Should the Confederate flag come with a trigger warning?
Destroying symbols won’t change the past.
Now that Walmart, eBay and Amazon, three of the world’s largest retailers, have said they will stop selling merchandise bearing the Confederate flag, can we finally accept that those ostentatious displays of ‘free speech’ solidarity after the Charlie Hebdo killings were an utter fraud?
The clamour to denounce the flag, following the church massacre in South Carolina, is grimly ironic. While we in the mature, secular West are easily prone to stereotype Muslims as volatile, sensitive souls who are likely to get murderously enraged at any representation of the Prophet Muhammad, we now seem to subscribe to the notion that the mere sight of a flag has the capacity to transform the average American into a fanatical, gun-toting killer.
‘Je Suis Charlie’ was but a mere passing fad. The proper motto of our age is ‘I believe in freedom of expression, but…’. We live in hyper-cautious times, in which all are deemed imperilled by images that might make us lose our rational faculties. To use that mealy-mouthed word, it could rightly be deemed ‘inappropriate’ to have the Confederate flag on a state building. But on toy cars? This all-too-familiar, hollow grandstanding demeans us all.
The herd-like rush to demonise the Dixie flag embodies the cretinisation of human civilisation on another level: our inability or unwillingness to understand context. If you see the Confederate flag held aloft by a heavily armed man in Alabama, making Nazi salutes and chanting ‘white power’, you appreciate what it means to him. If you see the same flag in an American Civil War reenactment battle, or in an episode of The Dukes of Hazzard, it has different connotations. Yet the consumer division of Warner Bros has said it will stop licensing toy cars and models featuring that General Lee with the controversial flag on its roof.

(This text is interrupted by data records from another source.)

Lemma idle_step s ev : no_post ev -> idle s ->
  idle (step s ev) /\ world (step s ev) = world s /\ gate (step s ev) = gate s /\
  rebuild_attempts (step s ev) = rebuild_attempts s /\ rebuild_exhausted (step s ev) = rebuild_exhausted s.
Proof.
  intros He Hi. pose proof Hi as (Hs & Hh & Hq & Ha). destruct ev as [o p| | | |due rb]; simpl; [done|..].
  - by repeat split.
  - destruct (applying s); [by split|]. rewrite Hq. by repeat split.
  - destruct (applying s) as [[|c b]|]; [by split|done|by split].
  - destruct (applying s) as [[|c b]|]; [|done|by split].
    assert (E : forall s0, subscription s0 = None -> forall now ok, rebuild_device now ok s0 = s0).
    { intros s0 Hs0 now ok. unfold rebuild_device. by rewrite Hs0. }
    assert (Hp : PumpAll (registry_of (set_applying None s)) = (∅, world s)).
    { unfold PumpAll, registry_of. simpl. by rewrite Hh, map_to_list_empty. }
    destruct due; [rewrite Hp|]; destruct rb as [[now ok]|]; rewrite ?E by done; by repeat split.
Qed.

Lemma idle_run s es : Forall no_post es -> idle s ->
  idle (run s es) /\ world (run s es) = world s /\ gate (run s es) = gate s /\
  rebuild_attempts (run s es) = rebuild_attempts s /\ rebuild_exhausted (run s es) = rebuild_exhausted s.
Proof.
  unfold run. intros He. revert s. induction He as [|ev es He _ IH]; intros s Hs; [done|]. simpl.
  destruct (idle_step s ev He Hs) as (Hi & E1 & E2 & E3 & E4).
  destruct (IH _ Hi) as (Hi' & -> & -> & -> & ->). by rewrite E1, E2, E3, E4.
Qed.

End RequestLemmas.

The same rule goes for our own Union flag, which means different things depending on whether it’s seen outside Buckingham Palace, fluttering on the streets of east Belfast, on the front cover of a mod revival album, or on someone’s underpants. The Confederate flag may represent racism and slavery to some, but if we’re going to apply the same rule, then the Stars and Stripes has a lot more blood on its hands. And so does the Union flag.
Notions of nuance and context find it hard to exist in a babyish, literal-minded and censorious culture, in which people’s thirst to seek offence will never be satiated. A blanket ban on the Confederate flag is like outlawing boxing because you can’t punch people in the face on the street.
Perhaps the Confederate flag should come with its own ‘trigger warning’. Or would that, too, be offensive?
To the man who brought us Nordic noir
I was sad to read about the death of Britain’s most distinguished Swedish-language translator, Laurie Thompson, at the age of 77. We can thank this Yorkshireman for introducing the Wallander novels to the British public, from the 1990s onwards. This, in turn, spawned the cult of ‘Nordic noir’ in the UK. And while the gloomy and mysterious genre has never been to my liking, it has aroused an interest in Swedish and Germanic languages in general.
I’ve been learning German sporadically for three years, and, like most outsiders, I still struggle with its grammatical complexities. While its basic vocabulary remains very similar to our own – ‘the brown shoes’ is ‘die braune Schuhe‘ – its syntax is a minefield. It has three genders, second verbs come at the end of sentences, and there are six spellings of the word ‘the’.
Its near cousin, Swedish, on the other hand, is known to be comparatively straightforward. You don’t have to change any of the verbs, for instance. There is no ‘I am, you are, he/she is’; only ‘Jag är, du är, han/hon är‘. So concise is the language that translations of Swedish novels into English are usually a third longer than the original versions.
Once, Thompson’s obituary in The Times observed, to explain the difference between the grammar of German and Swedish, he asked a German student what ‘German grammar shelves’ looked like in a library. Entire shelves were given over to German books, she replied. Thompson then held up a single slim volume, saying: ‘For Swedish, all the grammar you need is here.’
A rebrand won’t change the past
A village in Spain this week voted to change its name, owing to the fact that Castrillo Matajudíos, as it has been called since the Middle Ages, means ‘Fort Kill Jews’. It will now revert to its previous name, Castrillo Mota de Judios, meaning ‘Jews Hill Fort’. A whopping 50 people voted in favour of the measure.
I doubt that the move was made in response to a terrifying swathe of anti-Semitic barbarism sweeping the peninsula, or to attract more Jewish tourism. I can’t imagine that any genuine neo-Nazi has made a pilgrimage to the place after Googling its name. The village flag already has a Star of David on it.
Maybe the inhabitants are a bit embarrassed. But this, like the furore over the Confederate flag, shows a failure to appreciate context and history. ‘Fort Kill Jews’ is a living testament to Spain’s bloody religious wars. To eradicate it is to try to forget this history. It’s also a sad day for those people who go around sending postcards from amusing-sounding places, like Fucking in Austria, Dildo in Newfoundland, and Anus in France.